:: Material for the task
(** * Claude-Matrix: semantic memory store and incremental code index

  A shallow embedding of the parts of the repository that the
  specification makes claims about:

  - [Indexer]  : [computeDiff] of [src/indexer/diff.ts];
  - [Store]    : [calculateComplexity] and [matrixStore] (second document of
                 the same file) over a model of the [solutions] table;
  - [Merge]    : the candidate scan of [merge] and [executeMerge] of
                 [src/cli/merge.ts];
  - [TsParser] : [parseFile] and its handlers (TypeScript parser).

  Numbers: counters, lengths and mtimes are JavaScript numbers holding
  integers; they are modelled as [Z] (no precision loss below 2^53, which
  is out of reach for the counters of a local store).  Similarities are
  JavaScript doubles; they are modelled as rationals [Q], i.e. as finite
  numbers (the embedding never produces NaN).  *)

From stdpp Require Import gmap strings list fin_maps.
From Stdlib Require Import ZArith QArith Qround Lqa Sorted Permutation.
From Stdlib Require Import Decimal DecimalString.

Local Open Scope Z_scope.
Set Warnings "-clear-no-such-hyp".

(* ===================================================================== *)
(** * Code that threads a state and may throw                            *)
(* ===================================================================== *)

Module Eff.

Inductive result (E A : Type) :=
  | Ok (a : A)
  | Err (e : E).
Global Arguments Ok {E A} a.
Global Arguments Err {E A} e.

(** A computation over a mutable store [S] that returns or throws; what it
    wrote before a throw stays written. *)
Definition M (S E A : Type) : Type := S → result E A * S.

Definition ret {S E A} (a : A) : M S E A := λ st, (Ok a, st).
Definition throw {S E A} (e : E) : M S E A := λ st, (Err e, st).
Definition bind {S E A B} (m : M S E A) (k : A → M S E B) : M S E B :=
  λ st, match m st with
        | (Ok a, st') => k a st'
        | (Err e, st') => (Err e, st')
        end.
(** The outcome of a call into a library, as a computation. *)
Definition call {S E A} (r : result E A) : M S E A := λ st, (r, st).
Definition gets {S E A} (f : S → A) : M S E A := λ st, (Ok (f st), st).
Definition modify {S E} (f : S → S) : M S E unit := λ st, (Ok (), f st).

(** Sequencing of library calls that write nothing. *)
Definition rbind {E A B} (r : result E A) (k : A → result E B) : result E B :=
  match r with
  | Ok a => k a
  | Err e => Err e
  end.

(** [xs.map(f)] where [f] may throw: the first throw ends the map. *)
Fixpoint rmap {E A B} (f : A → result E B) (xs : list A) : result E (list B) :=
  match xs with
  | [] => Ok []
  | x :: xs' => rbind (f x) (λ y, rbind (rmap f xs') (λ ys, Ok (y :: ys)))
  end.

(** [for (const x of xs) body(x)] *)
Fixpoint for_each {S E A} (body : A → M S E unit) (xs : list A) : M S E unit :=
  match xs with
  | [] => ret ()
  | x :: xs' => bind (body x) (λ _, for_each body xs')
  end.

Declare Scope eff_scope.
Delimit Scope eff_scope with eff.
Notation "'let!' x ':=' m 'in' k" := (bind m (λ x, k))
  (at level 10, x name, m at level 100, k at level 200) : eff_scope.
Notation "m ;; k" := (bind m (λ _, k))
  (at level 100, right associativity) : eff_scope.

End Eff.

(* ===================================================================== *)
(** * JavaScript strings                                                  *)
(* ===================================================================== *)

Module Js.
(** the identity of the sample machine, and a whole bootstrap on it: the
    identity is derived, the start command writes eula.txt, the status is
    "not accepted", and the configuration is saved *)
Example sample_id_derived : sha1_hex ("3b1f5a" ++ "/opt/msh") = sample_id.
Proof. vm_compute. reflexivity. Qed.

Example LoadConfig_first_start :
  let g := exec (LoadConfig accepting_world) (Globals_init disk_config) in
  ID (Msh (ConfigDefault g)) = sample_id
  /\ ConfigDefaultSave g = true
  /\ StartServer (Commands (ConfigRuntime g))
     = "java -Xmx1024M -Xms1024M -jar server.jar nogui"
  /\ Javav g = "openjdk 16.0.1 2021-04-20"
  /\ servstats_Stats_Error g = Some status_eula_not_accepted
  /\ files g !! "/srv/mc/eula.txt" = Some "eula=true"
  /\ files g !! "/opt/msh/msh-config.json" = Some (sample_document sample_id)
  /\ fst (LoadConfig accepting_world (Globals_init disk_config)) = Returns None.
Proof. vm_compute. repeat split. Qed.

(** promotion of a 40-byte identity given on the command line *)
Example reconcile_promotes_forty_Z :
  let g := exec reconcileMshID
             (sample_globals sample_config (set_MshID forty_Z sample_config) ∅) in
  ID (Msh (ConfigDefault g)) = forty_Z /\ ConfigDefaultSave g = true.
Proof. vm_compute. split; reflexivity. Qed.

(** * Further properties of [config.go] *)

(** ** The steps of [loadRuntime], field by field *)

Lemma checkEula_exec (w : World) (g : Globals) :
  exec (checkEula w) g =
  let path := eulaPathOf w g in
  let g1 := add_event (EvReadFile path) g in
  match files g !! os_resolve w path with
  | Some data =>
      if eulaAccepted data
      then add_event (EvLogln LVL_B "eula.txt exist and is set to true...") g1
      else add_event (log_eula_not_accepted path)
             (set_Stats_Error status_eula_not_accepted g1)
  | None =>
      let cSplit := strings_Split (StartServer (Commands (ConfigRuntime g))) " " in
      let r := cmd_Run w (hd EmptyString cSplit) (tl cSplit)
                 (Folder (Server (ConfigRuntime g))) (files g) in
      let g2 :=
        add_event (EvPrint COLOR_RESET)
          (set_files (fst r)
             (add_event (startCommandOf g)
                (add_event (EvPrint COLOR_CYAN)
                   (add_event
                      (EvLogln LVL_D
                         "starting minecraft server to generate eula.txt file...")
                      (add_event (log_eula_unreadable path) g1))))) in
      let g3 := match snd r with
                | Some e => add_event (log_start_failed e)
                              (set_Stats_Error status_start_failed g2)
                | None => g2
                end in
      add_event (log_eula_not_accepted path)
        (set_Stats_Error status_eula_not_accepted g3)
  end.
Proof.
  unfold eulaPathOf, startCommandOf.
  unfold checkEula, ioutil_ReadFile, exec_Run, eulaNotAccepted. mrun. fields.
  destruct (files g !! os_resolve w _) as [data|]; fields.
  - destruct (eulaAccepted data); reflexivity.
  - destruct (cmd_Run w _ _ _ (files g)) as [fs' [e|]]; reflexivity.
Qed.

Lemma reconcileMshID_frame (g : Globals) :
  let g' := exec reconcileMshID g in
  ConfigRuntime g' = ConfigRuntime g
  /\ servstats_Stats_Error g' = servstats_Stats_Error g
  /\ files g' = files g
  /\ Javav g' = Javav g
  /\ errco_DebugLvl g' = errco_DebugLvl g
  /\ adds_filtered is_Run [] g g'
  /\ adds_filtered is_JavaCheck [] g g'.
Proof.
  cbv zeta. rewrite reconcileMshID_exec.
  destruct (negb _); [destruct (Nat.eqb _ _)|]; split_all; try reflexivity;
    (eexists; split; [trace_norm; reflexivity | reflexivity])
    || (exists []; split; [symmetry; apply app_nil_r | reflexivity]).
Qed.

(** the state [loadRuntime] is in before its checks *)
Lemma beforeChecks (w : World) (g : Globals) :
  let g1 := exec reconcileMshID (afterOverlay w g) in
  ConfigRuntime g1 = runtimeOf w (ConfigDefault g)
  /\ servstats_Stats_Error g1 = servstats_Stats_Error g
  /\ files g1 = files g
  /\ Javav g1 = Javav g
  /\ errco_DebugLvl g1 = Debug (Msh (runtimeOf w (ConfigDefault g)))
  /\ adds_filtered is_Run [] g g1
  /\ adds_filtered is_JavaCheck [] g g1.
Proof.
  cbv zeta.
  destruct (reconcileMshID_frame (afterOverlay w g)) as (R & S & F & J & D & T & TJ).
  cbv zeta in *. rewrite R, S, F, J, D. split_all; try reflexivity.
  - destruct T as (evs & T & FT).
    exists (EvLogln LVL_A "setting log level to: %d" :: evs). split.
    + rewrite T. unfold afterOverlay. trace_norm. reflexivity.
    + cbn. exact FT.
  - destruct TJ as (evs & T' & FT).
    exists (EvLogln LVL_A "setting log level to: %d" :: evs). split.
    + rewrite T'. unfold afterOverlay. trace_norm. reflexivity.
    + cbn. exact FT.
Qed.

(** the server and eula checks (lines 226-273) *)
Lemma checkServer_fields (w : World) (g : Globals) :
  let missing := os_Stat_IsNotExist w (serverPathOf w (ConfigRuntime g)) in
  let unreadable := match files g !! os_resolve w (eulaPathOf w g) with
                    | Some _ => false
                    | None => true
                    end in
  let cSplit := strings_Split (StartServer (Commands (ConfigRuntime g))) " " in
  let r := cmd_Run w (hd EmptyString cSplit) (tl cSplit)
             (Folder (Server (ConfigRuntime g))) (files g) in
  let g' := exec (checkServer w) g in
  servstats_Stats_Error g'
  = (if missing then Some status_server_missing
     else match files g !! os_resolve w (eulaPathOf w g) with
          | Some data => if eulaAccepted data then servstats_Stats_Error g
                         else Some status_eula_not_accepted
          | None => Some status_eula_not_accepted
          end)
  /\ files g' = (if negb missing && unreadable then fst r else files g)
  /\ Javav g' = Javav g
  /\ errco_DebugLvl g' = errco_DebugLvl g
  /\ adds_filtered is_Run
       (if negb missing && unreadable then [startCommandOf g] else []) g g'
  /\ adds_filtered is_JavaCheck [] g g'.
Proof.
  cbv zeta. rewrite checkServer_exec. cbv zeta.
  destruct (os_Stat_IsNotExist w _); cbn [negb andb].
  - split_all; try reflexivity;
      (eexists; split; [trace_norm; reflexivity | reflexivity]).
  - rewrite checkEula_exec. cbv zeta.
    change (eulaPathOf w (add_event (EvStat (serverPathOf w (ConfigRuntime g))) g))
      with (eulaPathOf w g).
    fields.
    change (startCommandOf (add_event (EvStat (serverPathOf w (ConfigRuntime g))) g))
      with (startCommandOf g).
    destruct (files g !! os_resolve w (eulaPathOf w g)) as [data|].
    + destruct (eulaAccepted data); split_all; try reflexivity;
        (eexists; split; [trace_norm; reflexivity | reflexivity]).
    + destruct (cmd_Run w _ _ _ (files g)) as [fs' [e|]]; cbn [fst snd];
        split_all; try reflexivity;
        (eexists; split; [trace_norm; reflexivity | reflexivity]).
Qed.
::::
Set down, from the entries above, exactly the lines from the one with "(add_event (EvPrint COLOR_CYAN)" up to and including the one with "add_event (log_start_failed e)", and no other lines.

**Exercise output:**
                (add_event (EvPrint COLOR_CYAN)
                   (add_event
                      (EvLogln LVL_D
                         "starting minecraft server to generate eula.txt file...")
                      (add_event (log_eula_unreadable path) g1))))) in
      let g3 := match snd r with
                | Some e => add_event (log_start_failed e)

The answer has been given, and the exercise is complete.